Джек помолчал, потом вздохнул.
— Я тоже рад. За десять лет успел отвыкнуть от твоих индейских штучек. Эми, дорогая, открывай глазки и давай знакомиться…
Огромные синие глаза уставились на Стерегущую Сову, и Эмили Браун звонко произне ела:
— Здравствуйте, бабушка! Меня зовут Эми. Мне пять лет. Это наш дом, да? А это… ой, па-ап!
— Тихо, мелочь. Не бойся. Он хочет с тобой познакомиться. Протяни ему ручку, не бойся.
— Ух!.. У него язык, как терка… Ой, он мне лицо облизал!

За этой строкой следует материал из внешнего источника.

(** C2: no unsolicited traffic comes in. If [process_inbound] lets a packet through
    after some run, then the packet is addressed to the WAN address and the index leads
    from its destination port [ext] to a session that is live, has [ext] as external port
    and has the packet's sender as remote end; an inside host sent, earlier in that run, a
    packet of that session's flow; and the packet is delivered to that session's
    inside host and port, no other, and the session's tick is refreshed (for an echo reply
    the same with identifiers). A packet refused is left untouched and does not change the
    tables. And whatever another thread does to the tables during the read, the lock-free
    reader resolves only what it saw whole, live, with the packet's remote end and the
    packet's external port ([reads_match]). *)
Theorem inbound_only_solicited (ops : list nat_op) (b : list Z) (ok : bool) (e' : t) (p' : ParsedPacket)
    (Hops : Forall nat_op_ok ops) (Hb : bytes_ok b) (Hihl : ihl_ok b)
    (Hin : process_inbound (nat_run ops make) (parse b) = (ok, e', p')) :
  let e := nat_run ops make in
  reads_match /\
  if ok then
    (exists idx k ext o, port_index e (ntohs ext) = idx /\ holds_flow e idx k ext /\
       NOut o ∈ ops /\ flow_of (parse o) = Some k /\
       flow_of (parse b) = Some (MkFlowKey (daddr k) (wan_ip_nbo e) (dport k) ext) /\
       flow_of p' = Some (MkFlowKey (daddr k) (saddr k) (dport k) (sport k)) /\
       e' = touch e idx (current_tick e)) \/
    (exists idx sa da id ext o, icmp_index e (ntohs ext) = idx /\ holds_echo e idx sa da id ext /\
       NOut o ∈ ops /\ echo_of 8 (parse o) = Some (sa, da, id) /\
       echo_of 0 (parse b) = Some (da, wan_ip_nbo e, ext) /\ echo_of 0 p' = Some (da, sa, id) /\
       e' = icmp_touch e idx (current_tick e))
  else p' = parse b /\ e' = e.
Proof.
  cbv zeta. split; [exact reads_match_hold|]. pose proof (nat_run_inv ops) as Hinv.
  destruct ok; [|apply inbound_false; [by eapply nat_inv_seqs|done]].
  destruct (inbound_true _ _ _ _ _ _ Hinv Hin)
    as [(s & d & c & k & idx & ext & Hv & Hkt & Hh & Hm & Hf & -> & ->)
       |(icmp & sa & da & id & idx & ext & Hv & Hki & Hh & Hm & Hf & -> & ->)].
  - left. pose proof (used_flow_ok _ _ Hops Hkt) as (H1 & _ & H3 & _).
    destruct (rewrite_tuple_flow b s d c _ _ _ Hb Hihl H1 H3 Hv Hf) as [_ Hf'].
    destruct Hkt as (o & Ho & Hfo). exists idx, k, ext, o. by split_and!.
  - right. pose proof (used_echo_ok _ _ _ _ Hops Hki) as (H1 & _ & H3).
    destruct (rewrite_icmp_echo 0 b icmp _ _ _ _ _ Hb Hihl H1 H3 Hv Hf) as [_ Hf'].
    destruct Hki as (o & Ho & Hfo). exists idx, sa, da, id, ext, o. by split_and!.
Qed.

(** ** Concrete runs for the witnesses *)
Definition ip4 (a b c d : Z) : Z := get32 [a; b; c; d] 0.
Definition w_wan : Z := ip4 10 0 0 1.
Definition w_lan : Z := ip4 192 168 1 100.
Definition w_ext : Z := ip4 8 8 8 8.
Definition w_udp : list Z := make_udp_pkt w_lan w_ext 54321 12345.
Definition w_udp_reply : list Z := make_udp_pkt w_ext w_wan 12345 10000.
Definition w_ops : list nat_op := [NSetWan w_wan; NTick; NOut w_udp].
Lemma w_ops_ok : Forall nat_op_ok w_ops.
Proof.
  constructor; [vm_compute; split; [discriminate|reflexivity]|]. constructor; [exact I|]. constructor; [|constructor].
  apply bytes_okb_ok. vm_compute. reflexivity.
Qed.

Хорошая собачка! А как его зовут, бабушка?
— Волк.
— Ох… Хорошее имя.
— Он теперь твой.
— Как это? Навсегда?
— Ну… на некоторое время. Пока ты не освоишься в здешних лесах. Замерзла?
— Немножечко.
— Ну пошли в дом. Там тепло и хорошо, а еще я приготовила целое блюдо вкусных плюшек с корицей, горячее какао и сандвичи с ветчиной.
— А как же Волк?
— Он не любит жить в доме. Ему больше нравится спать на снегу под звездами.
— Ух ты! И ему не холодно?
— Посмотри, какая у него густая шерсть!
— Да, верно. Волчок, ну пожалуйста, пойдем со мной в дом хоть сегодня, а? Обещаю, завтра ты будешь спать где хочешь, а сегодня — в моей комнате, ладно?
Стерегущая Сова следила за зверем. Волк еще мог согласиться войти в дом и устроиться на пороге, но в комнаты с закрытыми дверями и решетками на окнах не заходил никогда. Инстинкт дикого зверя не позволял ему загнать самого себя в ловушку…
Однако сейчас Волк, невозмутимо и абсолютно по-собачьи виляя хвостом, пошел рядом с малышкой Эми, едва достававшей ему до загривка. Он прошел в дом и уселся прямо перед огнем, вывесив язык и улыбаясь во всю свою серую физиономию. Дождавшись, когда Джек на руках понесет заснувшую девочку на второй этаж, удивительный зверь последовал за ними. Сова изумленно смотрела ему вслед.
Джек вернулся через несколько минут и сообщил:
— Он улегся возле ее кровати и делает вид, что он — комнатная собака. Ты его научила, признайся?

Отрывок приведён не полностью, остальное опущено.